Au fond, la question n’est peut-être là où on le croit parfois. Ségolène Royal et Christiane Taubira, sont des exploratrices. Elle défrichent à l’instinct un mode de gouvernance dont elles devinent les avantages mais dont elles ne voient pas combien il mérite de maîtrise et de professionnalisme. Ce sont des ministres du verbe et de l’image dotées d’une force d’incarnation symbolique hors norme qu’elles ne savent mettre qu’au service de leur propre célébration. En ce sens, elle gâchent leur talent et disent du même coup une époque où les élites de l’État se détournent de son service parce qu’il ne peut rien pour elles et qu’elles n’attendent plus rien de lui.

Ségolène Royal et Christiane Taubira sont ainsi, dans l’exercice de leurs fonctions ministérielles, les nouveaux visages d’une politique segmentée qui laisse d’autant moins de place aux combats collectifs qu’elle ne repose plus sur un projet commun un tant soit peu structuré. C’est une évolution qui vient de loin et dont on verra bientôt combien la procédure des primaires le nourrit jusqu’à faire de chaque ministre un de ces auto-entrepreneurs dont on sait qu’ils ne paient pas de charges et qu’ils avancent au seul gré des commandes qui leurs sont adressées. La Garde des Sceaux et sa collègue de l’Écologie ont un statut particulier qui ne découle pas de leur caractère ou de leur positionnement sur l’échiquier politique. L’une et l’autre ont affronté, dans un passé récent, le suffrage universel dans le cadre d’une présidentielle et de cet exercice, elle ont tiré la conclusion que l’opinion était leur unique tuteur, pour le meilleur comme pour le pire.

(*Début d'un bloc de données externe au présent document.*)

(** Whatever the store does, every entry of the queue is stored under its
    own id, so the id read from an entry is the key that removes or
    updates it. *)
Theorem entries_keyed_by_id (tr : list action) (k : string) (file : UploadedFile) :
  uploadQueue (run init tr) !! k = Some file →
  uf_id file = k
  ∧ uploadQueue (removeFromQueue (uf_id file) (run init tr)) !! k = None.
Proof.
  assert (∀ st, keyed_by_id st → keyed_by_id (run st tr)) as H.
  { induction tr as [|a tr IH]; intros st Hst; [done |].
    cbn [run foldl]. by apply IH, keyed_step. }
  intros Hf. assert (uf_id file = k) as ->.
  { apply (H init); [| done]. intros ? ?. cbn. by rewrite lookup_empty. }
  split; [done |]. apply lookup_delete_eq.
Qed.

End Queue.

(** ** The upload area and the chat window *)

Section Uploads.

Import FileUploadArea ChatWindow.

Variable formatFileSize : Z → string.

Lemma toLowerCase_append (a b : string) :
  JS.toLowerCase (a +:+ b) = JS.toLowerCase a +:+ JS.toLowerCase b.
Proof.
  induction a as [|x a IH]; [done |].
  rewrite append_cons. cbn [JS.toLowerCase]. by rewrite IH, append_cons.
Qed.

(** The extension is matched whatever its case: a file whose name ends
    with an allowed extension in upper, lower or mixed case is of a valid
    type, whatever its MIME type. *)
Theorem extension_match_ignores_case (file : File) (base suffix ext : string) :
  file_name file = base +:+ suffix →
  JS.toLowerCase suffix = ext →
  ext ∈ allowedExtensions →
  isValidFileType file = true.
Proof.
  intros Hname Hlow Hext. unfold isValidFileType.
  apply orb_true_iff. right. apply existsb_elem_of. exists ext. split; [done |].
  rewrite Hname, toLowerCase_append, Hlow. apply endsWith_append.
Qed.

(** A batch within the count limit all of whose files pass is handed over
    whole: the upload area emits one [files-selected] with the batch and no
    error, and the queue of the chat window grows by the batch, in order.
    The limits are inclusive: a batch that fills the queue to [maxFiles]
    and a file of exactly [maxFileSize] are admitted. *)
Theorem valid_batch_enters_queue
    (maxFileSize : Z) (maxFiles : nat) (tr : list action) (batch : list File)
    (ids : nat → string) :
  let st := run init tr in
  batch ≠ [] →
  (length (queue st) + length batch ≤ maxFiles)%nat →
  Forall (λ f, file_size f ≤ maxFileSize ∧ isValidFileType f = true) batch →
  let p := props maxFileSize maxFiles st in
  let st' := userSelects formatFileSize maxFileSize maxFiles batch ids st in
  processFiles formatFileSize p batch = [files_selected batch]
  ∧ errorRef st' = errorRef st
  ∧ entry_file <$> queue st' = (entry_file <$> queue st) ++ batch
  ∧ length (queue st') = (length (queue st) + length batch)%nat.
Proof.
  intros st Hne Hcount Hall p st'.
  assert (∀ f, f ∈ batch → passes p f = true) as Hpass.
  { intros f Hf. rewrite Forall_forall in Hall. destruct (Hall f Hf) as [Hs Ht].
    unfold passes. cbn [p props props_maxFileSize].
    by rewrite Ht, andb_true_r, bool_decide_eq_true. }
  assert (filter (λ f, passes p f = true) batch = batch) as Hok.
  { clear -Hpass. induction batch as [|x l IH]; [done |].
    rewrite filter_cons_True by (apply Hpass; left).
    f_equal. apply IH. intros f Hf. apply Hpass. by right. }
  assert (filter (λ f, passes p f = false) batch = []) as Hbad.
  { apply filter_none_elem. intros f Hf. by rewrite (Hpass f Hf). }
  assert (processFiles formatFileSize p batch = [files_selected batch]) as Hemit.
  { rewrite processFiles_admitted by done. rewrite Hok, Hbad.
    rewrite decide_True, decide_False by done. done. }
  assert (st' = handleFilesSelected batch ids st) as ->.
  { subst st'. unfold userSelects. fold p. by rewrite Hemit. }
  assert (entry_file <$> queue (handleFilesSelected batch ids st)
          = (entry_file <$> queue st) ++ batch) as Hq.
  { apply queue_handleFilesSelected, valid_refs_run. }
  split_and!; try done.
  - apply errorRef_handleFilesSelected.
  - apply (f_equal length) in Hq. by rewrite length_app, !length_fmap in Hq.
Qed.
(** * route-label: verification of [helper.js]

    A shallow embedding of the helpers that build the table of named
    routes: the path validator, the tokenizer, the hierarchy joiner, the
    [register] operation, the terminal-route predicate and the deep
    flattener, followed by the theorems that settle the specification's
    claims about them.

    JavaScript strings are modelled as [string], sequences of characters
    compared by their codes.  The route table is an ordinary object used
    as a dictionary from route names to route definitions, as the [{}]
    that callers pass: its own properties, the entries, are modelled as a
    finite map, each entry an object and hence truthy; a name that the
    table does not own is looked up along the prototype chain, in
    [Object.prototype]. *)

From Stdlib Require Import Strings.String Strings.Ascii NArith ZArith List Bool Lia.
From stdpp Require Import base option gmap strings list fin_maps.

Local Open Scope string_scope.
Local Open Scope list_scope.

(** ** Strings *)

Module Str.

(** [Array.prototype.join] on an array of strings. *)
Fixpoint join (sep : string) (l : list string) : string :=
  match l with
  | [] => ""
  | x :: rest =>
      match rest with
      | [] => x
      | _ :: _ => x +:+ sep +:+ join sep rest
      end
  end.

(** [String.prototype.split] with a one-character separator: the pieces
    between the occurrences of the separator, empty pieces included; a
    string without the separator (the empty string too) gives one
    piece. *)
Fixpoint split (sep : ascii) (s : string) : list string :=
  match s with
  | "" => [""]
  | String c s' =>
      if Ascii.eqb c sep then "" :: split sep s'
      else match split sep s' with
           | piece :: pieces => String c piece :: pieces
           | [] => [String c ""]
           end
  end.

(** [s.charAt(n)]: the one-character string at index [n], the empty
    string when [n] is out of range. *)
Definition charAt (n : nat) (s : string) : string :=
  match String.get n s with
  | Some c => String c ""
  | None => ""
  end.

(** [s.substring(n)]: the rest of [s] from index [n] on. *)
Definition substringFrom (n : nat) (s : string) : string :=
  String.substring n (String.length s - n) s.

End Str.

(** ** Regular expressions

    The two validators test their argument against a regular expression
    literal.  Both literals are anchored with [^] and [$] and carry no
    flag, so [s.match(re) !== null] asks whether the whole of [s] belongs
    to the language of the expression between the anchors. *)

Module Regex.

(** A character class is a list of inclusive ranges; a single character
    [c] is the range from [c] to [c]. *)
Definition class := list (ascii * ascii).

Inductive regex : Type :=
| Void : regex
| Eps : regex
| Chr : ascii -> regex
| Class : class -> regex
| Seq : regex -> regex -> regex
| Alt : regex -> regex -> regex
| Star : regex -> regex.

(** The postfix operators [?] and [+]. *)
Definition Opt (r : regex) : regex := Alt r Eps.
Definition Plus (r : regex) : regex := Seq r (Star r).

Definition in_range (c : ascii) (range : ascii * ascii) : bool :=
  (N_of_ascii (fst range) <=? N_of_ascii c)%N
  && (N_of_ascii c <=? N_of_ascii (snd range))%N.

Definition in_class (cls : class) (c : ascii) : bool :=
  existsb (in_range c) cls.

(** *** The language of an expression *)

Inductive matches : regex -> string -> Prop :=
| m_eps : matches Eps ""
| m_chr c : matches (Chr c) (String c "")
| m_class cls c : in_class cls c = true -> matches (Class cls) (String c "")
| m_seq r1 r2 s1 s2 :
    matches r1 s1 -> matches r2 s2 -> matches (Seq r1 r2) (s1 +:+ s2)
| m_alt_l r1 r2 s : matches r1 s -> matches (Alt r1 r2) s
| m_alt_r r1 r2 s : matches r2 s -> matches (Alt r1 r2) s
| m_star_nil r : matches (Star r) ""
| m_star_app r s1 s2 :
    matches r s1 -> matches (Star r) s2 -> matches (Star r) (s1 +:+ s2).

(** *** The matcher: derivatives *)

Fixpoint nullable (r : regex) : bool :=
  match r with
  | Void => false
  | Eps => true
  | Chr _ => false
  | Class _ => false
  | Seq r1 r2 => nullable r1 && nullable r2
  | Alt r1 r2 => nullable r1 || nullable r2
  | Star _ => true
  end.

Fixpoint deriv (c : ascii) (r : regex) : regex :=
  match r with
  | Void => Void
  | Eps => Void
  | Chr c' => if Ascii.eqb c c' then Eps else Void
  | Class cls => if in_class cls c then Eps else Void
  | Seq r1 r2 =>
      if nullable r1 then Alt (Seq (deriv c r1) r2) (deriv c r2)
      else Seq (deriv c r1) r2
  | Alt r1 r2 => Alt (deriv c r1) (deriv c r2)
  | Star r1 => Seq (deriv c r1) (Star r1)
  end.

(** [test r s]: does the whole of [s] match [r]? *)
Fixpoint test (r : regex) (s : string) : bool :=
  match s with
  | "" => nullable r
  | String c s' => test (deriv c r) s'
  end.

End Regex.

(** ** JavaScript values *)

#[warnings="-register-all"] Inductive JSValue : Type :=
| JSUndefined : JSValue
| JSNull : JSValue
| JSBoolean : bool -> JSValue
| JSNumber : Z -> JSValue
| JSString : string -> JSValue
| JSArray : list JSValue -> JSValue
| JSObject : nat -> JSValue.

(** Induction over values that reaches the elements of an array. *)
Section JSValueInduction.

Variable P : JSValue -> Prop.
Hypothesis H_undefined : P JSUndefined.
Hypothesis H_null : P JSNull.
Hypothesis H_boolean : forall b, P (JSBoolean b).
Hypothesis H_number : forall n, P (JSNumber n).
Hypothesis H_string : forall s, P (JSString s).
Hypothesis H_array : forall items, Forall P items -> P (JSArray items).
Hypothesis H_object : forall o, P (JSObject o).

Fixpoint JSValue_nested_ind (v : JSValue) : P v :=
  match v with
  | JSUndefined => H_undefined
  | JSNull => H_null
  | JSBoolean b => H_boolean b
  | JSNumber n => H_number n
  | JSString s => H_string s
  | JSArray items =>
      H_array items
        ((fix each (l : list JSValue) : Forall P l :=
            match l with
            | [] => @List.Forall_nil _ P
            | x :: rest => @List.Forall_cons _ P x rest (JSValue_nested_ind x) (each rest)
            end) items)
  | JSObject o => H_object o
  end.

End JSValueInduction.

(** The [typeof] operator. *)
Definition typeof (v : JSValue) : string :=
  match v with
  | JSUndefined => "undefined"
  | JSNull => "object"
  | JSBoolean _ => "boolean"
  | JSNumber _ => "number"
  | JSString _ => "string"
  | JSArray _ => "object"
  | JSObject _ => "object"
  end.

(** [Array.isArray]. *)
Definition isArray (v : JSValue) : bool :=
  match v with
  | JSArray _ => true
  | _ => false
  end.

(** ** Validation *)

(** The class [[-_.a-zA-Z0-9]]. *)
Definition tokenClass : Regex.class :=
  [("-", "-"); ("_", "_"); (".", "."); ("a", "z"); ("A", "Z"); ("0", "9")]%char.

(** The expression [(\/:?[-_.a-zA-Z0-9]+)+] of [isValidPathForNamedRoute]. *)
Definition pathGroup : Regex.regex :=
  Regex.Seq (Regex.Chr "/")
    (Regex.Seq (Regex.Opt (Regex.Chr ":")) (Regex.Plus (Regex.Class tokenClass))).

Definition pathRegex : Regex.regex := Regex.Plus pathGroup.

Definition isValidPathForNamedRoute (path : JSValue) : bool :=
  if negb (typeof path =? "string") then false
  else
    match path with
    | JSString s =>
        if s =? "/" then true
        else Regex.test pathRegex s
    | _ => false
    end.

(** The expression [[-_.a-zA-Z0-9]+] of [isValidName]. *)
Definition nameRegex : Regex.regex := Regex.Plus (Regex.Class tokenClass).

Definition isValidName (name : JSValue) : bool :=
  if negb (typeof name =? "string") then false
  else
    match name with
    | JSString s => Regex.test nameRegex s
    | _ => false
    end.

(** ** Tokenization *)

(** A token; an absent [input] field is [false]. *)
Record Token : Type := mkToken { text : string; input : bool }.

Definition toToken (item : string) : Token :=
  if (0 <? String.length item)%nat && (Str.charAt 0 item =? ":")
  then {| text := Str.substringFrom 1 item; input := true |}
  else {| text := item; input := false |}.

Definition tokensToString (tokens : list Token) : string :=
  Str.join "/"
    (map (fun token =>
            let str := text token in
            if input token then ":" +:+ str else str)
         tokens).

(** ** Path hierarchy joining *)

Definition buildPath (pathHierarchy : list string) : string :=
  let slashIgnored :=
    fold_left
      (fun slashIgnored path =>
         if negb (path =? "/") then slashIgnored ++ [path] else slashIgnored)
      pathHierarchy [] in
  let cleanPathHierarchy :=
    if (length slashIgnored =? 0)%nat then ["/"] else slashIgnored in
  Str.join "" cleanPathHierarchy.

(** ** Registration *)

Record RouteDefinition : Type :=
  mkRoute { pattern : string; tokens : list Token }.

Abbreviation RouteTable := (gmap string RouteDefinition).

(** The names of the properties of [Object.prototype], which every
    ordinary object inherits.  Each of them is a function, or for
    [__proto__] the prototype object itself: a truthy value that has no
    [pattern] field. *)
Definition objectPrototypeNames : list string :=
  ["constructor"; "hasOwnProperty"; "isPrototypeOf"; "propertyIsEnumerable";
   "toLocaleString"; "toString"; "valueOf"; "__proto__";
   "__defineGetter__"; "__defineSetter__"; "__lookupGetter__";
   "__lookupSetter__"].

Definition inherits (name : string) : bool :=
  existsb (String.eqb name) objectPrototypeNames.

Quand elles se passent de directeur de cabinet sans vivre cette absence comme un handicap durable, elles jouent carte sur table. Elles disent leur vérité en soulignant au passage que le rêve de François Hollande, même à l’Élysée, a toujours été de pouvoir faire tout seul et qu’à Matignon, Manuel Valls n’a pas choisi pour rien rien un bras droit qui n’est pas une forte personnalité. Elles signalent ainsi, par leur anomalie relative, quelque chose de bien plus profond qu’une aspiration à gouverner autrement et c’est bien là le problème. En les regardant faire et en observant leur bilan, on voit ce qui ne marche plus sans que l’on sache ce qui, demain, pourrait fonctionner à nouveau.